The heaviest black hole formed from the collapse of a single star weighs as much as 33 Suns - double the previous record, new measurements confirm.

Black holes come in a range of sizes, from "supermassive" behemoths weighing billions of Suns to "stellar-mass" objects weighing a few times the Sun's mass.

These stellar-mass black holes form when a massive star dies, sending its outer layers exploding outwards in a supernova and collapsing its core into a black hole. There are limits to how massive the objects can become, based on the mass and chemical composition of the parent star.

The previous record holder is a black hole in the nearby galaxy M33. Called M33 X-7, it was measured to have 16 times the Sun's mass.

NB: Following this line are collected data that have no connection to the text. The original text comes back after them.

Lemma call_ok n c K l L :
  lacp_inv n K l L -> call_valid K c -> n < 2 ^ 60 ->
  exists l' L', run_lacp_call c l = Ret (tt, l') /\ lacp_inv (n + 1) (known K c) l' L'.
Proof.
  intros Hi Hv Hn. assert (few L) as Hfew by (pose proof (li_few _ _ _ _ Hi); unfold few; lia).
  assert (exists l' L', Ret (tt, l) = Ret (tt, l') /\ lacp_inv (n + 1) K l' L') as Hsame
    by (exists l, L; split; [done|by apply (inv_weaken n); [|lia]]).
  destruct c as [s|q ss now|q|q pkt now|q now|now| |q|q|q]; cbn [run_lacp_call known call_valid] in *.
  - rewrite (lacp_configure_ok _ _ Hv). do 2 eexists. split; [done|]. destruct Hi as [[Hr Hk] H2 H3 H4].
    unfold configured_sys.
    destruct (negb (eth_addr_equals (l_sys_id l) (ls_id s)) || negb (l_sys_priority l =? ls_priority s)).
    + split; [by split|done|lia|by left].
    + split; [by split|done|lia|]. destruct H4 as [H4|H4]; [by left|right]. by eapply consistent_fields; [| |exact H4].
  - destruct (decide (q ∈ aux_of <$> L)) as [Hq|Hq].
    + apply list_elem_of_fmap in Hq as ([p s] & -> & Hin). apply list_elem_of_split in Hin as (L1 & L2 & ->).
      destruct (lacp_register_old_ok now ss l L1 L2 p s (lr_slaves _ _ (li_rep _ _ _ _ Hi))) as (sm & E & Hs).
      unfold aux_of. cbn [snd aux slave_slave]. rewrite E. do 2 eexists. split; [done|].
      apply (inv_weaken n); [|lia]. assert ({[s_aux s]} ∪ K = K) as ->.
      { assert (s_aux s ∈ K); [|set_solver]. apply (li_known _ _ _ _ Hi), list_elem_of_fmap. exists (p, s).
        split; [done|]. apply elem_of_app. right. by left. }
      eapply inv_mid; [exact Hi| |exact Hs|].
      * apply configured_aux.
      * unfold configured. destruct (ports_differ ss s) eqn:Ed; [left; by rewrite orb_true_r|].
        change (ports_differ ss (set_name (new_name (s_name s) (ss_name ss)) s)) with (ports_differ ss s).
        rewrite Ed. right. rewrite orb_false_r. by repeat split.
    + destruct (lacp_register_new_ok now ss l L q (li_rep _ _ _ _ Hi) Hq Hfew) as (p & l' & L' & -> & Hr & EL & Ec).
      exists l', L'. split; [done|]. pose proof (conf_fields _ _ Ec) as (_ & _ & Eu). split; [done| | |by left].
      * intros r. rewrite elem_of_union, elem_of_singleton, (li_known _ _ _ _ Hi), EL, fmap_cons, elem_of_cons.
        assert (aux_of (p, configured now l ss (defaulted (fresh_slave q))) = q) as ->; [|done].
        exact (configured_aux now l ss (defaulted (fresh_slave q))).
      * rewrite EL. pose proof (li_few _ _ _ _ Hi). cbn [length]. lia.
  - destruct (decide (q ∈ aux_of <$> L)) as [Hq|Hq].
    + apply list_elem_of_fmap in Hq as ([p s] & -> & Hin).
      destruct (lacp_unregister_ok l L p s (li_rep _ _ _ _ Hi) Hin Hfew) as (l' & L' & E & Hr & EL & Ec).
      unfold aux_of. cbn [snd aux slave_slave]. rewrite E. exists l', L'. split; [done|].
      pose proof (conf_fields _ _ Ec) as (_ & _ & Eu). split; [done| | |by left].
      * pose proof (sr_aux _ _ (lr_slaves _ _ (li_rep _ _ _ _ Hi))) as Hd. rewrite EL in Hd. cbn in Hd.
        apply NoDup_cons in Hd as [Hd _]. unfold aux_of at 1 in Hd. cbn in Hd.
        intros r. rewrite elem_of_difference, elem_of_singleton, (li_known _ _ _ _ Hi), EL, fmap_cons, elem_of_cons.
        unfold aux_of at 1. cbn. split; [tauto|]. intros Hr'. split; [by right|]. by intros ->.
      * pose proof (li_few _ _ _ _ Hi) as Hf. rewrite EL in Hf. cbn [length] in Hf. lia.
    + rewrite (lacp_unregister_absent l L q (lr_slaves _ _ (li_rep _ _ _ _ Hi)) Hq).
      assert (K ∖ {[q]} = K) as ->; [|done]. assert (q ∉ K); [by rewrite (li_known _ _ _ _ Hi)|set_solver].
  - destruct (known_slave _ _ _ _ _ Hi Hv) as (p & s & Hin & <-).
    destruct (parse_lacp_packet pkt) as [pdu|] eqn:Ep.
    + apply list_elem_of_split in Hin as (L1 & L2 & ->).
      destruct (lacp_process_packet_ok now pkt pdu l L1 L2 p s (lr_slaves _ _ (li_rep _ _ _ _ Hi)) Ep) as (sm & -> & Hs).
      do 2 eexists. split; [done|]. apply (inv_weaken n); [|lia]. eapply inv_mid; [exact Hi| |exact Hs|].
      * unfold receive. by destruct (news pdu _).
      * destruct (news pdu s) eqn:En; [left; by rewrite orb_true_r|]. right. rewrite orb_false_r. split; [done|].
        unfold receive. change (news pdu (set_ntt (partner pdu) (set_rx (now + 3 * (if l_fast l then 1000 else 30000)) (set_status LACP_CURRENT s)))) with (news pdu s).
        rewrite En. by repeat split.
    + by rewrite (lacp_process_bad now pkt l L (s_aux s) (lr_slaves _ _ (li_rep _ _ _ _ Hi)) Ep).
  - destruct (known_slave _ _ _ _ _ Hi Hv) as (p & s & Hin & <-). apply list_elem_of_split in Hin as (L1 & L2 & ->).
    destruct (lacp_carrier_ok now l L1 L2 p s (lr_slaves _ _ (li_rep _ _ _ _ Hi))) as (sm & -> & Hs).
    assert (with_slaves sm l = with_slaves sm (with_update (l_update l) l)) as -> by by destruct l.
    do 2 eexists. split; [done|]. apply (inv_weaken n); [|lia]. eapply inv_mid; [exact Hi| |exact Hs|].
    + by destruct (bool_decide (s_status s = LACP_CURRENT) || l_active l).
    + right. split; [done|]. destruct (bool_decide (s_status s = LACP_CURRENT) || l_active l); [apply similar_expired|apply similar_refl].
  - destruct (lacp_run_ok now l L (li_rep _ _ _ _ Hi)) as (l' & E & Hr & Ec).
    rewrite (forget_ok _ _ _ _ E). do 2 eexists. split; [done|]. destruct (conf_fields _ _ Ec) as (Es & En & _).
    split; [exact Hr| | |].
    + intros q. rewrite run_aux. apply Hi.
    + pose proof (f_equal length (run_ptrs now l L)) as El. rewrite !length_fmap in El. rewrite El.
      pose proof (li_few _ _ _ _ Hi). lia.
    + right. eapply consistent_fields; [exact Es|exact En|]. apply run_consistent, Hi.
  - by rewrite (forget_ok _ _ _ _ (lacp_wait_ok l L (lr_slaves _ _ (li_rep _ _ _ _ Hi)))).
  - by rewrite (inv_query slave_may_enable__ lacp_slave_may_enable n K l L q).
  - by rewrite (inv_query s_port_id lacp_slave_get_port_id n K l L q).
  - by rewrite (inv_query (fun s => negb (bool_decide (s_status s = LACP_DEFAULTED))) lacp_slave_is_current n K l L q).
Qed.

In late 2007, astronomers led by Andrea Prestwich of the Harvard-Smithsonian Center for Astrophysics in Cambridge, US, suggested a black hole called IC 10 X-1 was even heftier, with between 24 and 33 times the Sun's mass.

But the result, which was based on the apparent orbit of a nearby companion star, was uncertain. That's because the orbit was deduced from repeating dips in the brightness of X-rays coming from the black hole's vicinity. Astronomers suspected the dips occurred when the companion star periodically passed in front of a disc of hot, X-ray emitting matter spiralling into the black hole, but there was no evidence to prove it.

Now, astronomers Jeffrey Silverman and Alexei Filippenko at the University of California, Berkeley, US, have confirmed the result by measuring the companion star's motion using spectra taken by the 10-metre Keck I telescope in Hawaii, US.

Weight loss

Their observations suggest the black hole weighs between 23 and 33 solar masses (the figure is uncertain because the mass of the companion star is not known precisely).

Just how massive can such stellar-mass black holes get? Stars can be born with more than 100 times the mass of the Sun, but over time they shed some material into space. The amount they lose depends on their chemical makeup – even the biggest stars can barely produce a 16-solar-mass black hole if they are born with a composition similar to the Sun's.

Stars low in elements heavier than hydrogen and helium, however, cast off material less efficiently and could therefore have up to 42 solar masses available to form a black hole when they die, says astrophysicist Stanford Woosley of the University of California, Santa Cruz, who was not involved in either study.

As it turns out, the nearby dwarf galaxy IC 10, which hosts the black hole, contains very few "heavy" elements.

Puzzlingly bright

Roy Kilgard of Wesleyan University in Middletown, Connecticut, US, a member of the earlier study by Prestwich, says heavy stellar-mass black holes could explain some puzzlingly bright X-ray sources seen in other galaxies.

The "ultra-luminous" sources are 10 to 100 times brighter in X-rays than typical stellar-mass black holes, leading some to suggest they are actually a separate class of "intermediate mass black holes". The middleweight black holes are thought to weigh in at hundreds or thousands of times the mass of the Sun and give off X-rays as they swallow matter.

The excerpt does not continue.